Collected data entries:
╔══
Lemma handle_store_writes_witness :
  handle BeforeUnload light_store_full = Some (beforeunload light_store_full) ∧
  storage (beforeunload light_store_full) = storage light_store_full.
Proof.
  assert (He : handle BeforeUnload light_store_full
               = Some (beforeunload light_store_full)) by reflexivity.
  split; [exact He|].
  apply (proj1 (handle_store_writes _ _ _ He)). by right; right.
Defined.

(** ** Navigation, again *)

Lemma prefix_refl (s : string) : String.prefix s s = true.
Proof.
  induction s as [|a s IH]; [reflexivity|].
  cbn. by destruct (Ascii.ascii_dec a a).
Qed.

Lemma prefix_app (t v : string) : String.prefix t (t +:+ v) = true.
Proof.
  induction t as [|a t IH]; [by destruct v|].
  change (String a t +:+ v) with (String a (t +:+ v)).
  cbn. by destruct (Ascii.ascii_dec a a).
Qed.

Lemma str_includes_prefix (s t : string) :
  String.prefix t s = true → str_includes s t = true.
Proof. intros H. destruct s; cbn [str_includes]; by rewrite H. Qed.

Lemma str_includes_app (u t v : string) :
  str_includes (u +:+ t +:+ v) t = true.
Proof.
  induction u as [|a u IH].
  - change ("" +:+ t +:+ v) with (t +:+ v).
    apply str_includes_prefix, prefix_app.
  - change (String a u +:+ t +:+ v) with (String a (u +:+ t +:+ v)).
    cbn [str_includes]. rewrite IH. by destruct (String.prefix _ _).
Qed.

(** X14. [setActiveNavigation] keeps the links and their paths, in order;
    afterwards a link carries aria-current="page" exactly when the test
    accepts its path, whatever it carried before; it changes nothing but the
    links, and running it twice is the same as running it once. *)
Theorem setActiveNavigation_marks (p : Page) :
  map pathname (navLinks (setActiveNavigation p)) = map pathname (navLinks p) ∧
  (∀ link, link ∈ navLinks (setActiveNavigation p) →
     aria_current link
     = if isCurrentPage (location_pathname p) (pathname link)
       then Some "page" else None) ∧
  setActiveNavigation (setActiveNavigation p) = setActiveNavigation p ∧
  root (setActiveNavigation p) = root p ∧
  label (setActiveNavigation p) = label p ∧
  storage (setActiveNavigation p) = storage p ∧
  timers (setActiveNavigation p) = timers p.
Proof.
  destruct p as [ls m now loc tm nt r lab tg nav cl ct mq].
  unfold setActiveNavigation, set_navLinks. proj_simpl.
  split.
  { induction nav as [|l nav IH]; [reflexivity|].
    cbn [map]. rewrite IH. by destruct (isCurrentPage loc (pathname l)). }
  split.
  { intros link Hin. apply list_elem_of_fmap in Hin as (l & -> & _).
    by destruct (isCurrentPage loc (pathname l)) eqn:E; cbn; rewrite E. }
  split; [|done].
  f_equal. induction nav as [|l nav IH]; [reflexivity|].
  cbn [map]. rewrite IH. f_equal.
  by destruct (isCurrentPage loc (pathname l)) eqn:E; cbn; rewrite E.
Qed.

(** X15. For a link path other than "/", the test of
    [setActiveNavigation] is containment: the link is marked on every page
    whose path contains the link path anywhere, and the whole test equals
    "the current path contains the link path, or the current path is / and
    the link ends in /index.html"; the exact-match rule adds nothing. *)
Theorem isCurrentPage_is_containment (currentPath linkPath : string) :
  linkPath ≠ "/" →
  (∀ u v, currentPath = u +:+ linkPath +:+ v →
          isCurrentPage currentPath linkPath = true) ∧
  (currentPath = linkPath → isCurrentPage currentPath linkPath = true) ∧
  isCurrentPage currentPath linkPath
  = str_includes currentPath linkPath
    || (String.eqb currentPath "/" && endsWith linkPath "/index.html").
Proof.
  intros Hne. apply String.eqb_neq in Hne.
  assert (Hform : isCurrentPage currentPath linkPath
            = str_includes currentPath linkPath
              || (String.eqb currentPath "/"
                  && endsWith linkPath "/index.html")).
  { unfold isCurrentPage. rewrite Hne.
    destruct (String.eqb currentPath linkPath) eqn:Heq.
    - apply String.eqb_eq in Heq. subst linkPath.
      rewrite (str_includes_prefix _ _ (prefix_refl currentPath)).
      reflexivity.
    - cbn. rewrite !andb_false_r, !andb_true_r, !orb_false_r.
      apply orb_comm. }
  split; [|split; [|exact Hform]].
  - intros u v ->. rewrite Hform, str_includes_app. reflexivity.
  - intros ->. rewrite Hform.
    rewrite (str_includes_prefix _ _ (prefix_refl linkPath)). reflexivity.
Qed.

Lemma isCurrentPage_is_containment_witness :
  "/about.html" ≠ "/" ∧
  isCurrentPage ("/a/b" +:+ "/about.html" +:+ "?x") "/about.html" = true.
Proof.
  assert (Hne : "/about.html" ≠ "/") by discriminate.
  split; [exact Hne|].
  exact (proj1 (isCurrentPage_is_containment _ "/about.html" Hne)
           "/a/b" "?x" eq_refl).
Defined.

(** X16. A link to "/" is marked exactly on the page "/" and on pages whose
    path ends in /index.html, in whatever directory. *)
Theorem isCurrentPage_home_link (currentPath : string) :
  isCurrentPage currentPath "/"
  = String.eqb currentPath "/" || endsWith currentPath "/index.html".
Proof.
  unfold isCurrentPage.
  change (endsWith "/" "/index.html") with false.
  change (String.eqb "/" "/") with true.
  cbn [negb]. by rewrite !andb_false_r, !andb_true_r, !orb_false_r.
Qed.

(** ** Start and teardown *)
╚══
- [Work required] Once you find the line containing "String.prefix t s", stop: reproduce exactly that line and every line of the data before it, and nothing else.

- [Exercise output]
Lemma handle_store_writes_witness :
  handle BeforeUnload light_store_full = Some (beforeunload light_store_full) ∧
  storage (beforeunload light_store_full) = storage light_store_full.
Proof.
  assert (He : handle BeforeUnload light_store_full
               = Some (beforeunload light_store_full)) by reflexivity.
  split; [exact He|].
  apply (proj1 (handle_store_writes _ _ _ He)). by right; right.
Defined.

(** ** Navigation, again *)

Lemma prefix_refl (s : string) : String.prefix s s = true.
Proof.
  induction s as [|a s IH]; [reflexivity|].
  cbn. by destruct (Ascii.ascii_dec a a).
Qed.

Lemma prefix_app (t v : string) : String.prefix t (t +:+ v) = true.
Proof.
  induction t as [|a t IH]; [by destruct v|].
  change (String a t +:+ v) with (String a (t +:+ v)).
  cbn. by destruct (Ascii.ascii_dec a a).
Qed.

Lemma str_includes_prefix (s t : string) :
  String.prefix t s = true → str_includes s t = true.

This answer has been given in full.